In 1842, he was admitted to the bar, and commenced practice at Loretto, Essex County. He continued his self-education systematically, reading, writing occasional reviews, and building a reputation for eloquent and scholarly oratory, with the intention of qualifying himself for a political career.
After serving (1854-1857) in the Virginia House of Delegates, where Muscle Garnett headed the committee on finance and figured conspicuously in the debate, Garnett was elected to Congress in November 1856, from the First Virginia District; and was re-elected to the Thirty-fifth and Thirty-sixth Congresses.

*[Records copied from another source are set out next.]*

(** Returns the rebalanced tree and the change in its height. *)
Fixpoint ISRebalance_fuel (fuel : nat) (root : tree) : option (tree * Z) :=
  match fuel with
  | O => None
  | S fuel =>
  if is_nil root || ((-1 <=? bal_of root) && (bal_of root <=? 1)) then Some (root, 0)
  else
    let rebalanceDir := bal_of root <? 0 in
    let n := child root (negb rebalanceDir) in
    let bal := if rebalanceDir then 1 else -1 in
    let rootBal := bal_of root in
    if is_nil n then None else
    let doubleRotation := bal_of n =? bal in
    bind (if doubleRotation then
            let x := bal_of (child n rebalanceDir) in
            bind (ISRotate n (negb rebalanceDir)) (fun n =>
            let n := set_balance n ((if x =? - bal then -2 else -1) * bal) in
            let n := set_child n (negb rebalanceDir)
                       (set_balance (child n (negb rebalanceDir)) ((if x =? bal then -1 else 0) * bal)) in
            Some (set_child root (negb rebalanceDir) n))
          else Some root) (fun root =>
    let n := child root (negb rebalanceDir) in
    let nBal := bal_of n * bal in
    let newRootBalance := bal * (1 + Z.max nBal (bal * bal_of root + 1 + Z.max nBal 0)) in
    let newChildBalance := bal_of root + bal * (1 - Z.min nBal 0) in
    bind (ISRotate root rebalanceDir) (fun root =>
    let root := set_balance root newRootBalance in
    let root := set_child root rebalanceDir (set_balance (child root rebalanceDir) newChildBalance) in
    bind (ISRebalance_fuel fuel (child root rebalanceDir)) (fun '(c, childHeightChange) =>
    let root := set_child root rebalanceDir c in
    let root := set_balance root (bal_of root + childHeightChange * bal) in
    let heightChange := if doubleRotation then -1 else Z.max (nBal + childHeightChange) (-1) in
    if (bal_of root <? -1) || (1 <? bal_of root) then
      if Z.abs (bal_of root) <? Z.abs rootBal then
        bind (ISRebalance_fuel fuel root) (fun '(root, h) => Some (root, heightChange + h))
      else None
    else Some (root, heightChange))))
  end.

Fixpoint height (t : tree) : nat :=
  match t with Nil => O | Node _ _ _ c0 c1 => S (Nat.max (height c0) (height c1)) end.

(** Enough for the recursion: the height squared bounds its depth. *)
Definition ISRebalance (t : tree) : option (tree * Z) :=
  let h := height t in ISRebalance_fuel (S (h * S h + Z.to_nat (Z.abs (bal_of t)))) t.

(** ** Iterators *)

(** [while (node->child[d]) node = node->child[d]] *)
Fixpoint extreme (d : bool) (t : tree) (p : path) : tree * path :=
  match t with
  | Nil => (t, p)
  | Node x b tot c0 c1 =>
      if d then match c1 with Nil => (t, p) | _ => extreme d c1 (mkF true x b tot c0 :: p) end
      else match c0 with Nil => (t, p) | _ => extreme d c0 (mkF false x b tot c1 :: p) end
  end.
Lemma step_right1 x b tot y nb ntot a d g :
  let t := Node x b tot (Node y nb ntot a d) g in
  b <= -2 -> nb <> 1 -> pre_avl t -> enough Hm (S fuel) t -> rebalanced t (ISRebalance_fuel (S fuel) t).
Proof.
  intros t Hb Hn (( Ha & Hd & Hnb & Hnb1) & Hg & Hbal) Hf. unfold t. rewrite rebalance_right1 by assumption.
  unfold rebalance_rest. cbn [child].
  set (c := Node x (b + (1 - Z.min nb 0)) (tot - ntot + total_of d) d g).
  assert (Hc : pre_avl c) by (unfold c; cbn [pre_avl]; heights; repeat split; auto; lia).
  assert (Hhc : h c < h t) by (unfold c, t; heights; lia).
  destruct (IH c Hc (enough_lower _ _ _ _ Hf Hhc (pre_avl_bal c Hc))) as (c' & hc & -> & Hac & Hi & Ht & Hh & Hr & Hz & _).
  cbn [bind set_child set_balance bal_of]. unfold c in Hh, Hz. cbn [bal_of] in Hz. heights.
  rewrite (proj2 (Z.ltb_ge _ (-1))) by lia. rewrite (proj2 (Z.ltb_ge 1 _)) by lia. cbn [orb].
  eexists _, _. split; [reflexivity|]. repeat split; try assumption; try lia.
  - apply (items_assoc_right x b tot y nb ntot (b + (1 - Z.min nb 0))); assumption.
  - heights; lia.
  - cbn [bal_of]. lia.
  - cbn [bal_of]. rewrite (proj2 (Z.ltb_ge 0 b)) by lia. cbn [child bal_of]. lia.
Qed.

Lemma step_left1 x b tot y nb ntot a d g :
  let t := Node x b tot g (Node y nb ntot d a) in
  2 <= b -> nb <> -1 -> pre_avl t -> enough Hm (S fuel) t -> rebalanced t (ISRebalance_fuel (S fuel) t).
Proof.
  intros t Hb Hn (Hg & (Hd & Ha & Hnb & Hnb1) & Hbal) Hf. unfold t. rewrite rebalance_left1 by assumption.
  unfold rebalance_rest. cbn [child].
  set (c := Node x (b - (1 - Z.min (- nb) 0)) (tot - ntot + total_of d) g d).
  assert (Hc : pre_avl c) by (unfold c; cbn [pre_avl]; heights; repeat split; auto; lia).
  assert (Hhc : h c < h t) by (unfold c, t; heights; lia).
  destruct (IH c Hc (enough_lower _ _ _ _ Hf Hhc (pre_avl_bal c Hc))) as (c' & hc & -> & Hac & Hi & Ht & Hh & Hr & Hz & _).
  cbn [bind set_child set_balance bal_of]. unfold c in Hh, Hz. cbn [bal_of] in Hz. heights.
  rewrite (proj2 (Z.ltb_ge _ (-1))) by lia. rewrite (proj2 (Z.ltb_ge 1 _)) by lia. cbn [orb].
  eexists _, _. split; [reflexivity|]. repeat split; try assumption; try lia.
  - apply (items_assoc_left x b tot y nb ntot (b - (1 - Z.min (- nb) 0))); assumption.
  - heights; lia.
  - cbn [bal_of]. lia.
  - cbn [bal_of]. rewrite (proj2 (Z.ltb_lt 0 b)) by lia. cbn [child bal_of]. lia.
Qed.

Lemma step_right2 x b tot y ntot a z xb ztot cc e g :
  let t := Node x b tot (Node y 1 ntot a (Node z xb ztot cc e)) g in
  b <= -2 -> pre_avl t -> enough Hm (S fuel) t -> rebalanced t (ISRebalance_fuel (S fuel) t).
Proof.
  intros t Hb ((Ha & (Hcc & He & Hxb & Hxb1) & Hnb & _) & Hg & Hbal) Hf. unfold t.
  rewrite rebalance_right2 by assumption. cbv zeta.
  set (nb := if xb =? -1 then -2 else -1). set (yb := if xb =? 1 then -1 else 0).
  assert (Hnbs : nb = -2 /\ xb = -1 /\ yb = 0 \/ nb = -1 /\ xb = 0 /\ yb = 0 \/ nb = -1 /\ xb = 1 /\ yb = -1)
    by (unfold nb, yb; zcases; lia). clearbody nb yb.
  unfold rebalance_rest. cbn [child].
  set (c := Node x (b + (1 - Z.min nb 0)) (tot - ntot + total_of e) e g).
  set (yy := Node y yb (ntot - ztot + total_of cc) a cc).
  assert (Hc : pre_avl c) by (unfold c; cbn [pre_avl]; heights; repeat split; auto; lia).
  assert (Hy : avl yy) by (unfold yy; cbn [avl]; heights; repeat split; auto; lia).
  assert (Hhc : h c < h t) by (unfold c, t; heights; lia).
  destruct (IH c Hc (enough_lower _ _ _ _ Hf Hhc (pre_avl_bal c Hc))) as (c' & hc & -> & Hac & Hi & Ht & Hh & Hr & Hz & _).
  cbn [bind set_child set_balance bal_of]. cbn [total_of] in Ht.
  set (rb := 1 + Z.max nb (b + 1 + Z.max nb 0) + hc * 1).
  assert (Hhy : h yy = 1 + h a) by (unfold yy; heights; lia).
  assert (Hrb : rb = h c' - h yy) by (unfold rb; rewrite Hh, Hhy; unfold c in *; heights; lia).
  assert (Hit : items (Node z rb tot yy c') = items t /\ h (Node z rb tot yy c') = h t - 1).
  { split.
    - unfold t, yy. unfold c in Hi, Ht. cbn [items total_of] in *. rewrite Ht, Hi.
      same_items.
    - unfold t. rewrite h_node, Hh, Hhy. unfold c in *. heights. lia. }
  destruct Hit as [Hit Hht].
  assert (Hrange : -2 <= rb <= 1 /\ (rb = -2 -> yb = 0 /\ b <= -3))
    by (rewrite Hrb, Hh, Hhy; unfold c in *; cbn [bal_of] in Hz; heights; lia).
  destruct (Z.eq_dec rb (-2)) as [E|E].
  - rewrite E in *. cbn [Z.ltb Z.compare Pos.compare Pos.compare_cont CompOpp orb Z.abs].
    rewrite (proj2 (Z.ltb_lt 2 (Z.abs b))) by lia.
    destruct (IH (Node z (-2) tot yy c')) as (t' & hc2 & -> & Hat & Hi2 & Ht2 & Hh2 & _ & _ & Hz2).
    { cbn [pre_avl]. auto. }
    { apply (enough_lower Hm fuel t); [exact Hf|lia|]. cbn [bal_of]. pose proof (h_nonneg yy). pose proof (h_nonneg c').
      rewrite h_node. lia. }
    cbn [bal_of child] in Hz2. rewrite Hz2 in * by (try reflexivity; unfold yy; cbn; tauto).
    cbn [bind]. eexists _, _. split; [reflexivity|]. rewrite Hi2, Ht2. repeat split; try assumption; fold t; try lia;
      unfold t; cbn [bal_of child]; lia.
  - rewrite (proj2 (Z.ltb_ge rb (-1))) by lia. rewrite (proj2 (Z.ltb_ge 1 rb)) by lia. cbn [orb].
    eexists _, _. split; [reflexivity|]. split; [split; [assumption|split; [assumption|lia]]|].
    repeat split; try assumption; fold t; try lia.
    + unfold t. cbn [bal_of]. lia.
    + unfold t. cbn [bal_of]. rewrite (proj2 (Z.ltb_ge 0 b)) by lia. cbn [child bal_of]. lia.
Qed.
Lemma index_ok root metric : nonneg (items root) -> first_above root metric (index root metric) /\
  (index root metric = None -> items root = [] \/ sum_metrics (items root) <= metric).
Proof.
  intros Hn. unfold index. destruct root as [|x b tot c0 c1] eqn:E.
  - cbn. repeat split; auto.
  - rewrite <- E in *. pose proof (index_at_ok root metric root Hn [] metric eq_refl) as Hi. cbn [litems] in Hi.
    specialize (Hi ltac:(cbn; lia) Hn ltac:(left; subst; discriminate) (or_introl eq_refl)).
    rewrite total_items in Hi. destruct (Z.ltb_spec metric (sum_metrics (items root))) as [L|L].
    + destruct Hi as [H1 H2]. split; [exact H2|congruence].
    + rewrite Hi. split; [|auto]. split; [exact I|]. cbn [before from]. auto.
Qed.

(** ** The last item not above a key *)

Lemma extreme_plug (d : bool) t p r : t <> Nil -> Forall (fun f => fdir f = d) p ->
  extreme d (plug t p) r = extreme d t (p ++ r).
Proof.
  intros Ht Hp. revert t Ht. induction Hp as [|[d' x b tot sib] p Hd _ IH]; intros t Ht; [reflexivity|].
  cbn [plug app fdir] in *. subst d'. rewrite IH by (unfold plug_frame; destruct d; discriminate).
  unfold plug_frame. cbn [fdir fdata fbal ftot fsib]. destruct t; [congruence|]. destruct d; reflexivity.
Qed.

Lemma litems_nil th p : litems th p = [] -> Forall (fun f => fdir f = false) p.
Proof.
  revert th. induction p as [|[d x b tot sib] p IH]; intros th Hl; [constructor|]. cbn [litems] in Hl.
  apply app_eq_nil in Hl as [H1 H2]. destruct d; [now apply app_eq_nil in H2|]. constructor; eauto.
Qed.

(** The only iterator with nothing before it is [begin]. *)
Lemma begin_unique root i : valid root i -> before root i = [] -> same_node i (begin root) = true.
Proof.
  destruct i as [[t p]|]; cbn [valid before].
  - intros [Hp Ht] Hb. apply app_eq_nil in Hb as [Hl Hc]. apply litems_nil in Hl.
    assert (Hx : extreme false root [] = (t, p)).
    { rewrite <- Hp, extreme_plug, app_nil_r by assumption. destruct t as [|x b tot [|] c1]; [congruence|reflexivity|].
      cbn [child items] in Hc. now apply app_eq_nil in Hc. }
    assert (Hr : begin root = Some (t, p)).
    { unfold begin. destruct root; [|now rewrite Hx]. cbn in Hx. congruence. }
    rewrite Hr. cbn [same_node]. rewrite Nat.eqb_refl. cbn [andb]. apply forallb_forall. intros [f g] Hin.
    assert (Hfg : f = g) by (clear - Hin; induction p; cbn in *; [contradiction|]; destruct Hin as [[= <- <-]|]; auto).
    subst. now destruct (fdir g).
  - destruct root as [|x b tot c0 c1]; [reflexivity|]. intros _ Hi. cbn [items] in Hi. now apply app_eq_nil in Hi.
Qed.

Lemma same_begin root i : valid root i -> same_node i (begin root) = true -> before root i = [].
Proof.
  destruct i as [[t p]|]; cbn [valid before].
  - intros [Hp Ht] Hs. unfold begin in Hs. destruct root as [|x b tot c0 c1] eqn:E; [discriminate|]. rewrite <- E in *.
    destruct (extreme_ok false root []) as (u & q & Hx & Hu & Hun & Huc & Hq); [subst; discriminate|].
    rewrite Hx, app_nil_r in Hs. cbn [same_node] in Hs. apply andb_true_iff in Hs as [Hlen Hdirs].
    apply Nat.eqb_eq in Hlen.
    assert (Hpf : Forall (fun f => fdir f = false) p).
    { clear - Hlen Hdirs Hq. revert q Hlen Hdirs Hq. induction p as [|f p IH]; intros [|g q] Hlen Hdirs Hq; try discriminate; [constructor|].
      cbn in Hlen, Hdirs. injection Hlen as Hlen. apply andb_true_iff in Hdirs as [Hd Hdirs]. inversion Hq; subst.
      constructor; [destruct (fdir f), (fdir g); cbn in Hd; congruence|]. eapply IH; eauto. }
    rewrite litems_left by exact Hpf.
    assert (Hxp : extreme false t p = (u, q)).
    { rewrite <- (app_nil_r p), <- extreme_plug, Hp by assumption. now rewrite app_nil_r in Hx. }
    destruct (extreme_ok false t p Ht) as (u' & q' & Hx' & Hu' & _ & Hc' & _). rewrite Hxp in Hx'. injection Hx' as <- Hq'.
    assert (q' = []) as -> by (apply length_zero_iff_nil; apply (f_equal (@length _)) in Hq'; rewrite length_app in Hq'; lia).
    cbn in Hu'. subst u. cbn [app]. now rewrite Hc'.
  - destruct root as [|x b tot c0 c1]; [reflexivity|]. intros _ Hs. cbn in Hs. discriminate.
Qed.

In Congress he was active in tariff and retrenchment legislation - he resembled his distinguished uncle, Robert Mercer Taliaferro Hunter, in his talent for financial matters - but the speeches in which he challenged Northern infringements of the Constitution and encroachment upon the rights of the South furnish better evidence of his fearlessness, cogent logic, and ardent temperament.
Withdrawing from Congress when Virginia seceded, he was chosen in May 1861 to fill a vacancy in the Virginia convention, and in November was elected to the First Confederate Congress.
Although Garnett eagerly supported the conduct of the war, at his own request being transferred from the committee on ways and means to that on military affairs, he was defeated for reelection by the soldier vote. Before his term ended, he contracted typhoid fever in Richmond and died soon after reaching his home in Essex County.
Twice a delegate to Democratic national conventions, Garnett was known as one of the most brilliant Southern statesmen, a strict constructionist, and an uncompromising defender of slavery. His public career loomed larger in promise than it appears in retrospect; but there is little doubt that his learning, ability, and integrity might have won him, had he lived longer, the highest political honors within Virginia’s bestowal.
Muscle was a strong advocate of Virginia's secession, holding during the winter of 1860-61 that such a step would be "the best possible mode of preventing war and reconstructing a Union of equality."
In 1850, Garnett published "The Union, Past and Future: How it Works and How to Save it," a forceful pamphlet arraying the economic disadvantages of the Union to the South and protesting against Northern efforts toward governmental centralization.
The earliest able philosophical exposition of the relations of slavery to the federal government, it created wide-spread interest and contributed to his election to the state constitutional convention that fall.
On July 26, 1860, Garnett married Mary Picton Stevens, of Hoboken, New Jersey.